Star of India is docked at the Maritime Museum of San Diego, just south of San Diego International Airport, on the west side of North Harbor Drive at approximately Ash Street – all within the Port of San Diego tidelands. This location is slightly west of downtown San Diego, California. The other ships belonging to the Maritime Museum are always docked to the north of Star of India. Her nearest neighbour – since 2007 – is (a.k.a. HMS Rose), a replica of a British frigate.

When she sails, Star of India often remains close to the coast of San Diego County, and usually returns to her dock within a day. She is sailed by a volunteer crew of Maritime Museum members. She has become one of the landmark ships in San Diego's harbor.

From August to September 2009, Star of India was removed from display to a local drydock facility for a required Coast Guard inspection and various maintenance below the waterline, at a cost of approximately $225,000, and 3–4 weeks off display.

Her most recent voyage was on November 12, 2023.

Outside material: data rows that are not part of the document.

(* ===== verification/ExprFloat.v ===== *)
(** * Floating-point numbers of the expression language

    The [float64] operations of Go and of its packages [math] and [strconv] that
    src/internal/openjd/expr uses, on the standard library's executable IEEE
    binary64 numbers.  Rounding, remainder and the conversions are exact by
    integer arithmetic on mantissa and exponent.  What Go leaves to the platform
    is a parameter: [math.Pow], the conversion to [int64] of a number that does
    not fit, and the operating system's path format. *)

From Stdlib Require Import SpecFloat.
From S2P Require Import Prelude StatusText GoText.
Open Scope Z_scope.

Abbreviation float64 := spec_float.

(** The platform: [math.Pow], [int64(f)] where the language leaves the result to
    the implementation, and whether [runtime.GOOS] is ["windows"]. *)
Class Platform := mkPlatform {
  Pow : float64 → float64 → float64;
  wildInt : float64 → Z;
  onWindows : bool;
  wildInt_int : ∀ f, in_int (wildInt f);
}.

(** A platform for examples. *)
Lemma zero_int (f : float64) : in_int 0.
Proof. unfold in_int, MinInt, MaxInt. lia. Qed.

Definition samplePlatform : Platform := mkPlatform (λ x _, x) (λ _, 0) false zero_int.

(** ** Arithmetic and order *)

Definition fadd : float64 → float64 → float64 := SFadd 53 1024.
Definition fsub : float64 → float64 → float64 := SFsub 53 1024.
Definition fmul : float64 → float64 → float64 := SFmul 53 1024.
Definition fdiv : float64 → float64 → float64 := SFdiv 53 1024.
Definition fneg : float64 → float64 := SFopp.
Definition fabs : float64 → float64 := SFabs.
Definition feq (a b : float64) : bool := SFeqb a b.
Definition flt (a b : float64) : bool := SFltb a b.
Definition fle (a b : float64) : bool := SFleb a b.

Definition IsNaN (f : float64) : bool := match f with S754_nan => true | _ => false end.
Definition IsInf (f : float64) : bool := match f with S754_infinity _ => true | _ => false end.

Definition finite (f : float64) : bool :=
  match f with S754_zero _ | S754_finite _ _ _ => true | _ => false end.

(** [float64(z)] of an integer. *)
Definition float_of_int (z : Z) : float64 := binary_normalize 53 1024 z 0 false.

Definition fzero : float64 := S754_zero false.

(** The signed mantissa of a finite number. *)
Definition signed_mantissa (s : bool) (m : positive) : Z := if s then Z.neg m else Z.pos m.

(** ** Rounding to an integer *)

(** A number as an integer over a power of two: [f = n / 2^k]. *)
Definition ratio (s : bool) (m : positive) (e : Z) : Z * Z :=
  (signed_mantissa s m * 2 ^ Z.max 0 e, Z.max 0 (- e)).

(** The nearest integer below, towards zero, above, and to even. *)
Definition down (n k : Z) : Z := n / 2 ^ k.
Definition cut (n k : Z) : Z := Z.quot n (2 ^ k).
Definition up (n k : Z) : Z := - ((- n) / 2 ^ k).
Definition even (n k : Z) : Z :=
  let q := n / 2 ^ k in
  let r := 2 * (n mod 2 ^ k) in
  if (r <? 2 ^ k) || ((r =? 2 ^ k) && Z.even q) then q else q + 1.

(** [math.Floor], [math.Trunc], [math.Ceil], [math.RoundToEven]: a number
    without a fraction is returned as it is. *)
Definition integral (round : Z → Z → Z) (f : float64) : float64 :=
  match f with
  | S754_finite s m e =>
      if 0 <=? e then f
      else let '(n, k) := ratio s m e in binary_normalize 53 1024 (round n k) 0 s
  | _ => f
  end.

Definition Floor : float64 → float64 := integral down.
Definition Trunc : float64 → float64 := integral cut.
Definition Ceil : float64 → float64 := integral up.
Definition RoundToEven : float64 → float64 := integral even.

(** The integer part of a finite number. *)
Definition whole (f : float64) : Z :=
  match f with
  | S754_finite s m e => let '(n, k) := ratio s m e in cut n k
  | _ => 0
  end.

(** [int64(f)] *)
Definition int_of_float {arch : Platform} (f : float64) : Z :=
  if finite f then
    if decide (in_int (whole f)) then whole f else wildInt f
  else wildInt f.

(** [math.Mod]: the remainder with the sign of the dividend. *)
Definition Mod (x y : float64) : float64 :=
  match x, y with
  | S754_nan, _ | _, S754_nan | S754_infinity _, _ | _, S754_zero _ => S754_nan
  | S754_zero _, _ | _, S754_infinity _ => x
  | S754_finite sx mx ex, S754_finite sy my ey =>
      let e := Z.min ex ey in
      let a := Z.pos mx * 2 ^ (ex - e) in
      let b := Z.pos my * 2 ^ (ey - e) in
      let r := a mod b in
      binary_normalize 53 1024 (if sx then - r else r) e sx
  end.

(** ** Decimal text *)

(** [f = num / den] for the magnitude of a finite number. *)
Definition magnitude (m : positive) (e : Z) : Z * Z :=
  (Z.pos m * 2 ^ Z.max 0 e, 2 ^ Z.max 0 (- e)).

(** The decimal point of [num / den]: the [k] with
    [10^(k-1) <= num/den < 10^k], found from an estimate at most one off. *)
Definition point (num den : Z) : Z :=
  let guess := (Z.log2 num - Z.log2 den) * 30103 / 100000 in
  let below k := if 0 <=? k then num <? den * 10 ^ k else num * 10 ^ (- k) <? den in
  if below (guess - 1) then guess - 1
  else if below guess then guess
  else if below (guess + 1) then guess + 1
  else guess + 2.

(** The [n]-digit decimals next to [num/den] with point [k]: [d / 10^(n-k)]. *)
Definition scaled (num den n k : Z) : Z * Z :=
  if k <=? n then (num * 10 ^ (n - k), den) else (num, den * 10 ^ (k - n)).

Definition decimal (d n k : Z) : float64 :=
  if k <=? n then float_quotient false d (10 ^ (n - k)) else float_quotient false (d * 10 ^ (k - n)) 1.

(** The shortest digits that read back as [f], of the closest such decimal, and
    their point: the precision -1 of [strconv.FormatFloat]. *)
Fixpoint shortest (fuel : nat) (f : float64) (num den n k : Z) : Z * Z * Z :=
  let '(a, b) := scaled num den n k in
  let lo := a / b in
  let hi := lo + 1 in
  match fuel with
  | O => (lo, n, k)
  | S fuel' =>
      let lo_ok := (0 <? lo) && feq (decimal lo n k) f in
      let hi_ok := feq (decimal hi n k) f in
      let rest := 2 * (a mod b) in
      if lo_ok && (negb hi_ok || (rest <? b) || ((rest =? b) && Z.even lo)) then (lo, n, k)
      else if hi_ok then (hi, n, k)
      else shortest fuel' f num den (n + 1) k
  end.

(** Trailing zeros do not count as digits. *)
Fixpoint strip_zeros (fuel : nat) (d n : Z) : Z * Z :=
  match fuel with
  | O => (d, n)
  | S f => if (1 <? n) && (d mod 10 =? 0) then strip_zeros f (d / 10) (n - 1) else (d, n)
  end.

(** The digits and the point of a positive number; seventeen digits identify
    every [float64]. *)
Definition digits_of (m : positive) (e : Z) : str * Z :=
  let '(num, den) := magnitude m e in
  let '(d, n, k) := shortest 17 (S754_finite false m e) num den 1 (point num den) in
  let k := if 10 ^ n <=? d then k + 1 else k in
  let n := if 10 ^ n <=? d then n + 1 else n in
  let '(d, _) := strip_zeros 18 d n in
  (Itoa d, k).

Definition zeros (n : Z) : str := replicate (Z.to_nat n) "0"%char.

(** [%f] with all digits. *)
Definition fixed (ds : str) (k : Z) : str :=
  let n := Z.of_nat (length ds) in
  if k <=? 0 then of_string "0." ++ zeros (- k) ++ ds
  else if n <=? k then ds ++ zeros (k - n)
  else take (Z.to_nat k) ds ++ "."%char :: drop (Z.to_nat k) ds.

(** [%e] with all digits: at least two digits of exponent. *)
Definition scientific (ds : str) (k : Z) : str :=
  let x := k - 1 in
  let ex := Itoa (Z.abs x) in
  take 1 ds ++ (if (1 <? length ds)%nat then "."%char :: drop 1 ds else [])
  ++ "e"%char :: (if x <? 0 then "-"%char else "+"%char)
  :: (if Z.abs x <? 10 then "0"%char :: ex else ex).

(** [strconv.FormatFloat(f, 'g', -1, 64)] and [(f, 'f', -1, 64)]. *)
Definition FormatFloat (sci : bool) (f : float64) : str :=
  match f with
  | S754_nan => of_string "NaN"
  | S754_infinity s => of_string (if s then "-Inf" else "+Inf")
  | S754_zero s => (if s then ["-"%char] else []) ++ of_string "0"
  | S754_finite s m e =>
      let '(ds, k) := digits_of m e in
      let exp := k - 1 in
      (if s then ["-"%char] else [])
      ++ (if sci && ((exp <? -4) || (6 <=? exp)) then scientific ds k else fixed ds k)
  end.

(** expr/value.go [formatFloat] *)
Definition formatFloat (f : float64) : str :=
  let s := FormatFloat true f in
  let pointed t := if contains t (of_string ".") then t else t ++ of_string ".0" in
  if negb (existsb (λ c, bool_decide (c = "e"%char) || bool_decide (c = "E"%char)) s) then pointed s
  else
    let abs := SFabs f in
    if fle (float_quotient false 1 10000) abs && flt abs (float_of_int (10 ^ 16)) then
      pointed (FormatFloat false f)
    else s.

(** Decimal digits of an integer of any size. *)
Definition wideDec (z : Z) : str := digits (S (Z.to_nat (Z.log2 z))) z.

(** [strconv.FormatFloat(f, 'f', n, 64)]: the exact value rounded to [n] decimals,
    half to even. *)
Definition FormatFixed (f : float64) (n : Z) : str :=
  match f with
  | S754_nan => of_string "NaN"
  | S754_infinity s => of_string (if s then "-Inf" else "+Inf")
  | S754_zero _ | S754_finite _ _ _ =>
      let '(s, num, den) :=
        match f with
        | S754_finite s m e => let '(num, den) := magnitude m e in (s, num, den)
        | S754_zero s => (s, 0, 1)
        | _ => (false, 0, 1)
        end in
      let q := num * 10 ^ n / den in
      let r := 2 * (num * 10 ^ n mod den) in
      let d := if (r <? den) || ((r =? den) && Z.even q) then q else q + 1 in
      let tail := wideDec (d mod 10 ^ n) in
      (if s then ["-"%char] else []) ++ wideDec (d / 10 ^ n)
      ++ (if 0 <? n then "."%char :: zeros (n - Z.of_nat (length tail)) ++ tail else [])
  end.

== Appearances in media ==
Star of India has appeared in episodes of:
- Dirty Jobs Season Four, Episode 89, "Tar Rigger"
- Ghost Hunters Season Four, Episode 426, "Spirits on the Water".
- Great Ships episode "The Windjammers".
- Haunted History Season One, Episode 3, "Haunted Ships"
- Ghost Adventures Season 12, Episode 6 "Star of India"
- There Goes a Boat, episode 7 of the Real Wheels children's series.
At the 2013 San Diego Comic-Con, Ubisoft used the ship to promote their new game Assassin's Creed IV: Black Flag and renamed the ship for 3 days after the in-game ship The Jackdaw.